WORK ORDER: Looking at the records below, please say how many lines contain the word "true", as a bare number.

(Saved data entries)
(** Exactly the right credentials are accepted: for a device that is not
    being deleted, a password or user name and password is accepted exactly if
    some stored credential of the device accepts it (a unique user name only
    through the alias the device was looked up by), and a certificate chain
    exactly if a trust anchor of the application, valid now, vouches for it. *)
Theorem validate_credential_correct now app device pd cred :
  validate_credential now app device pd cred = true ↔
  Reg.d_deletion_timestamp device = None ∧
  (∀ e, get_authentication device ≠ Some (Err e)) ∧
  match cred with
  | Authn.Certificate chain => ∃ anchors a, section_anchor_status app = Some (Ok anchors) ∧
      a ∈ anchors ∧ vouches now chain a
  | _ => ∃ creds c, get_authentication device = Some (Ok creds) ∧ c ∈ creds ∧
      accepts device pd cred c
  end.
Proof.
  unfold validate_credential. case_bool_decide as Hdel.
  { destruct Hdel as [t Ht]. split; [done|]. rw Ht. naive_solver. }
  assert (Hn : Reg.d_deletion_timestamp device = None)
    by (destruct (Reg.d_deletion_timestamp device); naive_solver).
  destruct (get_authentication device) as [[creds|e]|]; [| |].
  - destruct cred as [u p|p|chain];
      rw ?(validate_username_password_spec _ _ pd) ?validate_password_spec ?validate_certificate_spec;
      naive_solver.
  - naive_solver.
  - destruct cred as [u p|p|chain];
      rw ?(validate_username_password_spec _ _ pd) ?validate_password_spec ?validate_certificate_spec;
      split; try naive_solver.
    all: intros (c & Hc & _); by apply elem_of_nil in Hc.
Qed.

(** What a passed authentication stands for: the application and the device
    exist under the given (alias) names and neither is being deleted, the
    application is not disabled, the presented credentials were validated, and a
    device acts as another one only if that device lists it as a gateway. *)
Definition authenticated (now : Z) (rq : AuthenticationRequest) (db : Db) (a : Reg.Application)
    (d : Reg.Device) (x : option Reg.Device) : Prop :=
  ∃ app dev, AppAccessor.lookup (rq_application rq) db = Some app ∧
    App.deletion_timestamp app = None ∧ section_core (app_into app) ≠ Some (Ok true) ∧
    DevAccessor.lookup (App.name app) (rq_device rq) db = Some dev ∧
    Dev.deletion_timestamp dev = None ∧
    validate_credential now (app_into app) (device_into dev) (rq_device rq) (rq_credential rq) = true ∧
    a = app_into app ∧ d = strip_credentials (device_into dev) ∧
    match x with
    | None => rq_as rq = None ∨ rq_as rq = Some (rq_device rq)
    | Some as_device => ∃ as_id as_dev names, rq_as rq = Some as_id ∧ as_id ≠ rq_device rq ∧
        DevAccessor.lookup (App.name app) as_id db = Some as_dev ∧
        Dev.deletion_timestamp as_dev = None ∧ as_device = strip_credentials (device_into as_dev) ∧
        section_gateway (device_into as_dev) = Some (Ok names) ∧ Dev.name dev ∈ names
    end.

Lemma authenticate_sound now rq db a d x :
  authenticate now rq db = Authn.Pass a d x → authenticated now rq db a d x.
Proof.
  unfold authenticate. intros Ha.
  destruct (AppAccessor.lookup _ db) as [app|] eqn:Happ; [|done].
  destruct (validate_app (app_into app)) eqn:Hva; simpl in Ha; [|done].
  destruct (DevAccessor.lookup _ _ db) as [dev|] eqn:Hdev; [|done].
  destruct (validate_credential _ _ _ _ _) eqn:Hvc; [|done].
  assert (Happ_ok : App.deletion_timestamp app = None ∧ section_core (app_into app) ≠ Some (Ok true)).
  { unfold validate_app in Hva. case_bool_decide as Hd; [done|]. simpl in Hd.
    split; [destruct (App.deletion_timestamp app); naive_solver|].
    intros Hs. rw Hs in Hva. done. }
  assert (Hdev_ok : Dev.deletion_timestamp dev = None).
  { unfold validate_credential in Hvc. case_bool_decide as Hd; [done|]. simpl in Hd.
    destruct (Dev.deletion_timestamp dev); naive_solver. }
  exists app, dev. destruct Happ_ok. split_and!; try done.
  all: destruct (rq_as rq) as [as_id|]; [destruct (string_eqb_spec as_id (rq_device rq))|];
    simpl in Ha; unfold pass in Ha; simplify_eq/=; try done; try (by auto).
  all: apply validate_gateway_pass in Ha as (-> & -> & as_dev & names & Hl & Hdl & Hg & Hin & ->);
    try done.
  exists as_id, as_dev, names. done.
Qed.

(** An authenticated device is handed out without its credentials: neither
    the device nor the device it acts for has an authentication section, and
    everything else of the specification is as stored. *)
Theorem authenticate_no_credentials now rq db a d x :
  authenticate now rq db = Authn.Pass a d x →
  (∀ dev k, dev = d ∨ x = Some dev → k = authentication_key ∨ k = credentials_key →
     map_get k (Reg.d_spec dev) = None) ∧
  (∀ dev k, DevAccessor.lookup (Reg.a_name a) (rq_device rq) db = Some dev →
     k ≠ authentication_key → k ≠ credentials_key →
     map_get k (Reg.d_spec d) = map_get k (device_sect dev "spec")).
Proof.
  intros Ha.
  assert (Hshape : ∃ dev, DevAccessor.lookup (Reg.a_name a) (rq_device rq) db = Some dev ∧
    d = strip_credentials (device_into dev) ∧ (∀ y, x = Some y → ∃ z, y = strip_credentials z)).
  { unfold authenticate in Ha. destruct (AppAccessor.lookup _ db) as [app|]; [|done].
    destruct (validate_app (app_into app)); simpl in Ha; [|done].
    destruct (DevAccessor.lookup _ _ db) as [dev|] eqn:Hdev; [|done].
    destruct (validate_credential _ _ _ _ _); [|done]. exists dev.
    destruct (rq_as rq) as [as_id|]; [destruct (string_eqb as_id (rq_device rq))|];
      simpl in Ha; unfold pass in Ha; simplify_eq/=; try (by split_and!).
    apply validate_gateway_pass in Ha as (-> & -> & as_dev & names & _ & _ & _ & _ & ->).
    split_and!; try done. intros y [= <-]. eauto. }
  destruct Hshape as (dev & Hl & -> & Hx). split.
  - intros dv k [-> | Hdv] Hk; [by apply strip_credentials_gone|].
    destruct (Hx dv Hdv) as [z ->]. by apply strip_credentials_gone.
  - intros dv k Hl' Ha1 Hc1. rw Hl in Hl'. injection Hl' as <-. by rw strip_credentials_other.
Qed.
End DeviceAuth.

RESPONSE TO THE TASK: 4